As early as the first decade of the 20th century almost every Istrian town or village had its own postcard publisher printing a wide array of postcards, such as Josip Novak and Pasquale Ivich (Pazin), Federico Greatti, Adolfo Vicich, and Giacomo Greatti (Poreč), Nicoló Daveggia and Giovanni Signori (Rovinj), Gius. Picciola and Antonia V. Parreto (Umag), Luigi Parentin and Carlo Verginella (Novigrad), Giorgio Rottini and Maria Fabiani (Buzet), Antionio Tagliapietra (Buje), T. Vladislovich and G. Valcini (Labin). Postcards with Istrian motifs were also printed by numerous Italian publishers such as Vittorio Stein, (Trieste and Venice), I. Stein (Trieste), G. Stokel & Debarba (Trieste), A. Cadel (Trieste), Cesare Capello (Milano) and others.

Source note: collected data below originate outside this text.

(* ===== verification/CommandPools.v ===== *)
(** Command buffers from their allocation on: what [vkAllocateCommandBuffers]
    returns to the application stands for command buffers the server knows, with
    their device, which is what a recording call needs ([CommandFacts]); and how
    the calls on pools keep the client's list and objects. *)

From stdpp Require Import list gmap strings.
From S2P Require Import Prelude Wire Codec CLayout VkStructs PNext PNextFacts VkCreateInfos VkCommands.
From S2P Require Import MarshalBase Marshal HostMemory Decode Objects Session Tracking ClientSync ClientCommands.
From S2P Require Import RecordingFacts ServerCommands CommandFacts.

#[local] Set Warnings "-clear-no-such-hyp".

(** ** The server records them *)

Abbreviation buffer_table t := (table t Objects.command_buffers).

(** One more command buffer: the next id, and its device. *)
Lemma record_command_buffer_spec device cb t : Table.wf (buffer_table t) ->
  let '(id, t') := record_command_buffer device t cb in
  let n := Table.size (buffer_table t) in
  id = n + 1 /\ Table.wf (buffer_table t') /\ Table.size (buffer_table t') = n + 1 /\
  (forall i, 0 <= i -> Table.get (buffer_table t') i = if i =? n + 1 then cb else Table.get (buffer_table t) i) /\
  command_buffer_devices t' = <[cb := device]> (command_buffer_devices t) /\
  forall k, k <> Objects.command_buffers -> table t' k = table t k.
Proof.
  intros Hw. unfold record_command_buffer.
  pose proof (Table.add_id (buffer_table t) cb device) as Hid.
  pose proof (Table.add_wf (buffer_table t) cb device Hw) as Hw1.
  pose proof (Table.size_add (buffer_table t) cb device) as Hs1.
  pose proof (fun i => Table.get_add (buffer_table t) cb device i) as Hg1.
  destruct (Table.add (buffer_table t) cb device) as [id T]. cbn [fst snd] in *. subst id.
  rewrite (proj2 (Z.eqb_neq _ 0)) by (unfold Table.size in *; lia). cbn.
  split_and!; try done. intros k Hk. by rewrite decide_False.
Qed.

Lemma record_command_buffers_spec device cbs : forall t, Table.wf (buffer_table t) ->
  let '(ids, t') := record_command_buffers device cbs t in
  let n := Table.size (buffer_table t) in
  Table.wf (buffer_table t') /\ Table.size (buffer_table t') = n + len cbs /\
  Forall2 (fun id cb => n < id <= n + len cbs /\ Table.get (buffer_table t') id = cb) ids cbs /\
  (forall id, 0 <= id <= n -> Table.get (buffer_table t') id = Table.get (buffer_table t) id) /\
  (forall cb, cb ∈ cbs -> command_buffer_devices t' !! cb = Some device) /\
  (forall cb, cb ∉ cbs -> command_buffer_devices t' !! cb = command_buffer_devices t !! cb) /\
  forall k, k <> Objects.command_buffers -> table t' k = table t k.
Proof.
  induction cbs as [|cb cbs IH]; intros t Hw; cbn [record_command_buffers].
  { split_and!; try done; [unfold len; cbn; lia|set_solver]. }
  pose proof (record_command_buffer_spec device cb t Hw) as H1.
  destruct (record_command_buffer device t cb) as [id t1]. cbv zeta in H1.
  destruct H1 as (-> & Hw1 & Hs1 & Hg1 & Hd1 & Hk1).
  specialize (IH t1 Hw1). destruct (record_command_buffers device cbs t1) as [ids t2]. cbv zeta in IH |- *.
  destruct IH as (Hw2 & Hs2 & Hg2 & Hp2 & Hd2 & Ho2 & Hk2). rewrite Hs1, Hd1 in *.
  assert (0 <= Table.size (buffer_table t)) by (unfold Table.size; lia).
  replace (len (cb :: cbs)) with (len cbs + 1) by (unfold len; cbn [length]; lia).
  assert (0 <= len cbs) by (unfold len; lia). split_and!; try done; try lia.
  - constructor; [split; [lia|]|].
    + rewrite Hp2, Hg1 by lia. by rewrite Z.eqb_refl.
    + eapply Forall2_impl; [exact Hg2|]. intros i b [Hi Hb]. split; [lia|done].
  - intros i Hi. rewrite Hp2, Hg1 by lia. by rewrite (proj2 (Z.eqb_neq _ _)) by lia.
  - intros b Hb. destruct (decide (b ∈ cbs)) as [Hin|Hout]; [by apply Hd2|].
    rewrite Ho2 by done. apply elem_of_cons in Hb as [->|]; [|done]. by rewrite lookup_insert_eq.
  - intros b Hb. apply not_elem_of_cons in Hb as [Hne Hout]. rewrite Ho2 by done.
    by rewrite lookup_insert_ne.
  - intros k Hk. by rewrite Hk2, Hk1.
Qed.

(** ** The client keeps them *)
Section Client.
Context `{CommandChannel} `{Abi}.
Variable remote_id : Z.
Variable new_address : gmap Z Recording -> Z.
(** A new object is none of the others. *)
Hypothesis new_address_fresh : forall h, h !! new_address h = None.
Implicit Type c : CommandClient.

Lemma new_command_buffers_spec ids pool : forall r rest c, at_rest r (concat (map Writer.handle ids) ++ rest) ->
  Forall is_u64 ids ->
  let '(handles, c') := new_command_buffers new_address (length ids) r pool c in
  command_buffers c' = command_buffers c ++ handles /\ cc_world c' = cc_world c /\
  (forall a cb, heap c !! a = Some cb -> heap c' !! a = Some cb) /\ dom (heap c') = dom (heap c) ∪ list_to_set handles /\
  Forall2 (fun a id => heap c !! a = None /\
             heap c' !! a = Some (mkRecording id pool ∅ ∅ ∅ (mkCommandBuffer ∅ false ∅))) handles ids.
Proof.
  induction ids as [|id ids IH]; intros r rest c Hat Hu; cbn [length new_command_buffers].
  { rewrite app_nil_r. split_and!; try done. set_solver. }
  apply Forall_cons in Hu as [Hi Hu]. cbn [map concat] in Hat. rewrite <- app_assoc in Hat.
  decode Hat. unfold new_command_buffer. pose proof (new_address_fresh (heap c)) as Hf.
  set (a := new_address (heap c)) in *. set (c1 := mkCommandClient _ (<[a := _]> (heap c)) _ _).
  specialize (IH r0 rest c1 Hat Hu).
  destruct (new_command_buffers new_address (length ids) r0 pool c1) as [handles c2].
  destruct IH as (Hl & Hw & Hk & Hdom & Hn). cbn in Hl, Hw, Hdom. split_and!.
  - rewrite Hl. by rewrite <- app_assoc.
  - done.
  - intros b cb Hb. apply Hk. cbn. rewrite lookup_insert_ne; [done|]. intros <-. congruence.
  - rewrite Hdom, dom_insert_L. set_solver.
  - constructor.
    + split; [done|]. apply Hk. cbn. by rewrite lookup_insert_eq.
    + eapply Forall2_impl; [exact Hn|]. intros b i [Hb Hc]. split; [|done]. cbn in Hb.
      by apply lookup_insert_None in Hb as [? _].
Qed.

End Client.

(** ** Allocation end to end *)
Section Allocation.
Context `{CommandChannel} `{Abi} {W : Type} {D : CommandDriver W}.
Variable remote_id : Z.
Variable new_address : gmap Z Recording -> Z.
Hypothesis new_address_fresh : forall h, h !! new_address h = None.

(** The payload of the request. *)
Definition allocate_request (info : VkCommandBufferAllocateInfo.t) : list byte :=
  Writer.handle remote_id ++ write_CommandBufferAllocateInfo info.

(** The payload of the reply to a success. *)
Definition allocate_reply (ids : list Z) : list byte :=
  Writer.u32 (status_code Ok) ++ Writer.i32 VK_SUCCESS ++ Writer.u32 (len ids) ++ concat (map Writer.handle ids).

Lemma status_ok_u32 : is_u32 (status_code Ok).
Proof. by apply (bool_decide_unpack _). Qed.
(* ===== verification/DeviceSubmit.v ===== *)
(** Submissions across the connection: what the client's [ClientSync] sends is what
    the driver of the server is given, with the connection's objects for the
    client's ids, and the result comes back. *)

From stdpp Require Import list gmap strings.
From S2P Require Import Prelude Wire Codec CLayout VkStructs PNext PNextFacts VkCreateInfos.
From S2P Require Import MarshalBase MarshalSync HostMemory Decode Tracking ClientSync Objects Session ServerMemory.
From S2P Require Import RecordingFacts ServerCommands CommandFacts ServerDevice DeviceAnswers.
Open Scope wire_scope.

(** The three calls, without queue and fence. *)
Inductive submission :=
  | Submits (xs : list VkSubmitInfo)
  | Submits2 (xs : list VkSubmitInfo2.t)
  | BindsSparse (xs : list VkBindSparseInfo).

(** ** Arrays *)
Section Arrays.

(** A counted array whose count the continuation keeps. *)
Lemma reads_counted_array {A B C} rest min (write : A -> list byte) (m : Rd B) (g : A -> B) xs n
    (k : nat -> list B -> Rd C) bs c :
  n = len xs -> n <= kMaxArrayElements -> 0 < min -> Forall (element min write m g) xs ->
  reads_at rest (k (length xs) (map g xs)) bs c ->
  reads_at rest (x <- r_length true min ; ys <- rfor x m ; k x ys) (Writer.u32 n ++ concat (map write xs) ++ bs) c.
Proof.
  intros -> Hn Hm Hxs Hk. destruct (reads_elements (bs ++ rest) _ _ _ _ _ Hxs) as [Hr Hl].
  eapply reads_bind; [apply (counts_length true min xs Hn Hm); rewrite !length_app; unfold len in Hl |- *; lia|].
  eapply reads_bind; [exact Hr|exact Hk].
Qed.

(** A null terminated array has its count. *)
Definition arr_ok {A} (P : A -> Prop) (n : Z) (p : ptr (list A)) : Prop :=
  n = len (arr p n) /\ n <= kMaxArrayElements /\ Forall P (arr p n).

Lemma zip_mapped {A B C} (f : A -> C) (xs : list A) (ys : list B) : length xs = length ys ->
  (map (fun w => (f w.1, w.2)) (zip xs ys)).*1 = map f xs /\
  (map (fun w => (f w.1, w.2)) (zip xs ys)).*2 = ys.
Proof.
  revert ys. induction xs as [|x xs IH]; intros [|y ys] Hl; try done. injection Hl as Hl.
  destruct (IH ys Hl) as [H1 H2]. cbn in *. by rewrite H1, H2.
Qed.

End Arrays.

(** ** The messages *)
Section Messages.
Context `{Abi}.
Variable to_cmd : Z -> RemoteCommandBuffer.
(** The tables of the connection. *)
Variable t : ObjectTables.
#[local] Instance tables_resolver : HandleResolver := resolver_of t.

(** What the client sends. *)
Definition encode (queue fence : Z) (x : submission) : W :=
  match x with
  | Submits xs => write_queue_submit to_cmd queue fence (len xs) xs
  | Submits2 xs => write_queue_submit2 to_cmd queue fence (len xs) xs
  | BindsSparse xs =>
      emit (Writer.handle queue ++ Writer.handle fence ++ Writer.u32 (len xs)) ;;; wfor write_bind_sparse_info xs
  end.

(** The same with the objects of the connection. *)
Definition recv_submit_info (s : VkSubmitInfo) : VkSubmitInfo :=
  mkSubmitInfo VK_STRUCTURE_TYPE_SUBMIT_INFO (chain_recv PNext.Submit (si_pNext s))
    (waitSemaphoreCount s) (structs_recv hr_semaphore (waitSemaphoreCount s) (pWaitSemaphores s))
    (arr_ptr (arr (pWaitDstStageMask s) (waitSemaphoreCount s)))
    (commandBufferCount s)
    (structs_recv (fun cb => hr_command_buffer (cb_remote_id (to_cmd cb))) (commandBufferCount s) (pCommandBuffers s))
    (signalSemaphoreCount s) (structs_recv hr_semaphore (signalSemaphoreCount s) (pSignalSemaphores s)).

Definition submit_ok (s : VkSubmitInfo) : Prop :=
  chain_ok PNext.Submit (si_pNext s) /\
  arr_ok (live hr_semaphore) (waitSemaphoreCount s) (pWaitSemaphores s) /\
  arr_ok is_u32 (waitSemaphoreCount s) (pWaitDstStageMask s) /\
  arr_ok (fun cb => live hr_command_buffer (cb_remote_id (to_cmd cb))) (commandBufferCount s) (pCommandBuffers s) /\
  arr_ok (live hr_semaphore) (signalSemaphoreCount s) (pSignalSemaphores s).

Lemma elements_live f ids : Forall (live f) ids ->
  Forall (element 8 Writer.handle (x <- r_object f ; rguard (valid x) ;! rret x) f) ids.
Proof.
  intros Hi. apply (elements _ _ _ _ _ _ Hi).
  - intros x _. unfold len. by rewrite length_writer_handle.
  - intros x rest Hx. eapply reads_bind_last; [apply reads_object; by apply Hx|].
    eapply reads_bind_nil; [apply reads_guard; exact (valid_live _ _ Hx)|]. apply reads_ret.
Qed.

Lemma elements_commands cbs : Forall (fun cb => live hr_command_buffer (cb_remote_id (to_cmd cb))) cbs ->
  Forall (element 8 (fun cb => Writer.handle (cb_remote_id (to_cmd cb))) (read_live t Objects.command_buffers)
            (fun cb => hr_command_buffer (cb_remote_id (to_cmd cb)))) cbs.
Proof.
  intros Hc. apply (elements _ _ _ _ _ _ Hc).
  - intros x _. unfold len. by rewrite length_writer_handle.
  - intros x rest Hx. eapply reads_bind_last; [apply reads_object; by apply Hx|].
    eapply reads_bind_nil; [apply reads_guard; exact (valid_live _ _ Hx)|]. apply reads_ret.
Qed.

Lemma elements_waits ids stages : Forall (live hr_semaphore) ids -> Forall is_u32 stages ->
  Forall (element 12 (fun w => Writer.handle w.1 ++ Writer.u32 w.2) (read_submit_wait t)
            (fun w => (hr_semaphore w.1, w.2))) (zip ids stages).
Proof.
  intros Hi Hs. apply (elements (fun w => live hr_semaphore w.1 /\ is_u32 w.2)).
  - apply Forall_forall. intros [i s] Hx. cbn.
    split; [by eapply Forall_forall, elem_of_zip_l|by eapply Forall_forall, elem_of_zip_r].
  - intros x _. unfold len. rewrite length_app, length_writer_handle, length_writer_u32. lia.
  - intros [i s] rest [Hx Hy]. cbn in *. unfold read_submit_wait.
    eapply reads_bind; [apply reads_object; by apply Hx|]. eapply reads_bind_last; [by apply reads_u32|].
    eapply reads_bind_nil; [apply reads_guard; exact (valid_live _ _ Hx)|]. apply reads_ret.
Qed.

Lemma length_chain context head bs : write_pnext_chain context head 0 = (true, bs) -> 4 <= len bs.
Proof.
  unfold write_pnext_chain. intros Hw. apply (proj1 (transact_true _ _)) in Hw. apply guarded_true in Hw as [_ Hw].
  destruct (collect_chain _ _ _); [|done]. apply emit_then_true in Hw as (b & _ & ->).
  unfold len. rewrite length_app, length_writer_u32. lia.
Qed.

Lemma reads_submit_info rest s bs : write_submit_info to_cmd s = (true, bs) -> submit_ok s ->
  reads_at rest (read_submit_info t) bs (recv_submit_info s).
Proof.
  intros Hw (Hc & (Hn1 & Hm1 & Hw1) & (Hn2 & _ & Hw2) & (Hn3 & Hm3 & Hw3) & (Hn4 & Hm4 & Hw4)).
  unfold write_submit_info in Hw. apply wseq_true in Hw as (b1 & b2 & Hch & Hw & ->).
  apply emit_true in Hw as ->. unfold read_submit_info.
  eapply reads_bind; [by eapply reads_chain|].
  set (waits := arr (pWaitSemaphores s) _) in *. set (stages := arr (pWaitDstStageMask s) _) in *.
  assert (length waits = length stages) as Hl by (unfold len in *; lia).
  eapply (reads_counted_array _ 12 _ _ _ (zip waits stages)); [|done|done|by apply elements_waits|].
  { rewrite Hn1. unfold len. rewrite length_zip_with. lia. }
  eapply (reads_counted_array _ 8 (fun cb => Writer.handle (cb_remote_id (to_cmd cb))));
    [exact Hn3|done|done|by apply elements_commands|].
  rewrite <- (app_nil_r (concat (map Writer.handle _))).
  eapply (reads_counted_array _ 8 Writer.handle); [exact Hn4|done|done|by apply elements_live|].
  eapply reads_bind_nil; [apply reads_ok|].
  destruct (zip_mapped hr_semaphore waits stages Hl) as [-> ->].
  replace (Z.of_nat (length (zip waits stages))) with (waitSemaphoreCount s)
    by (rewrite Hn1, length_zip_with; unfold len; lia).
  unfold len in Hn3, Hn4. rewrite <- Hn3, <- Hn4. apply reads_ret.
Qed.

(** *** The other two calls *)

(** Sparse binds check no object. *)
Definition recv_memory_bind (b : VkSparseMemoryBind) : VkSparseMemoryBind :=
  mkMemoryBind (resourceOffset b) (sb_size b) (hr_memory (sb_memory b)) (sb_memoryOffset b) (sb_flags b).
Definition recv_image_bind (b : VkSparseImageMemoryBind) : VkSparseImageMemoryBind :=
  mkImageBind (ib_subresource b) (ib_offset b) (ib_extent b) (hr_memory (ib_memory b)) (ib_memoryOffset b) (ib_flags b).
Definition recv_binds {A} (resolve : Z -> Z) (f : A -> A) (r : SparseBinds A) : SparseBinds A :=
  mkBinds _ (resolve (sr_resource r)) (sr_bindCount r) (structs_recv f (sr_bindCount r) (sr_pBinds r)).
Definition recv_bind_sparse_info (s : VkBindSparseInfo) : VkBindSparseInfo :=
  mkBindSparse (chain_recv PNext.Submit (bs_pNext s))
    (bs_waitSemaphoreCount s) (structs_recv hr_semaphore (bs_waitSemaphoreCount s) (bs_pWaitSemaphores s))
    (bufferBindCount s) (structs_recv (recv_binds hr_buffer recv_memory_bind) (bufferBindCount s) (pBufferBinds s))
    (imageOpaqueBindCount s)
    (structs_recv (recv_binds hr_image recv_memory_bind) (imageOpaqueBindCount s) (pImageOpaqueBinds s))
    (imageBindCount s) (structs_recv (recv_binds hr_image recv_image_bind) (imageBindCount s) (pImageBinds s))
    (bs_signalSemaphoreCount s) (structs_recv hr_semaphore (bs_signalSemaphoreCount s) (bs_pSignalSemaphores s)).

The Old Postcards Collection includes, in territorial sense, postcards that thematically refer to that part of the Istrian territory that constitutes Istria as a geographical unit, a territory which is today divided among three states - Croatia, Slovenia and ItalyIt was precisely the territorial representation that constituted the basis for this exhibition and so every city, town and village whose postcard the Museum has in its holdings, is represented by at least one postcard. The units of the exposition are: Pula and its surroundings, Pazin and its surroundings, Buzet and its surroundings, Rovinj and its surroundings, Poreč and its surroundings, Buje and its surroundings, Muggia, Koper and its surroundings, Labin and its surroundings, Liburnija and the islands.The motifs on the displayed postcards are mostly panoramas, views, street and village scenes. The Old Postcards Collection holds an innumerable variety of motifs, because there is almost no subject that was not pictured on a postcard, in countless variations.
Postcards constitute museum material of exceptional value; they are a distinctive visual memento of social reality. They are an important source for the study of social, cultural and economic history, ethnology, history of urban planning and architecture, conservation and restoration work, protection of monuments and history of language.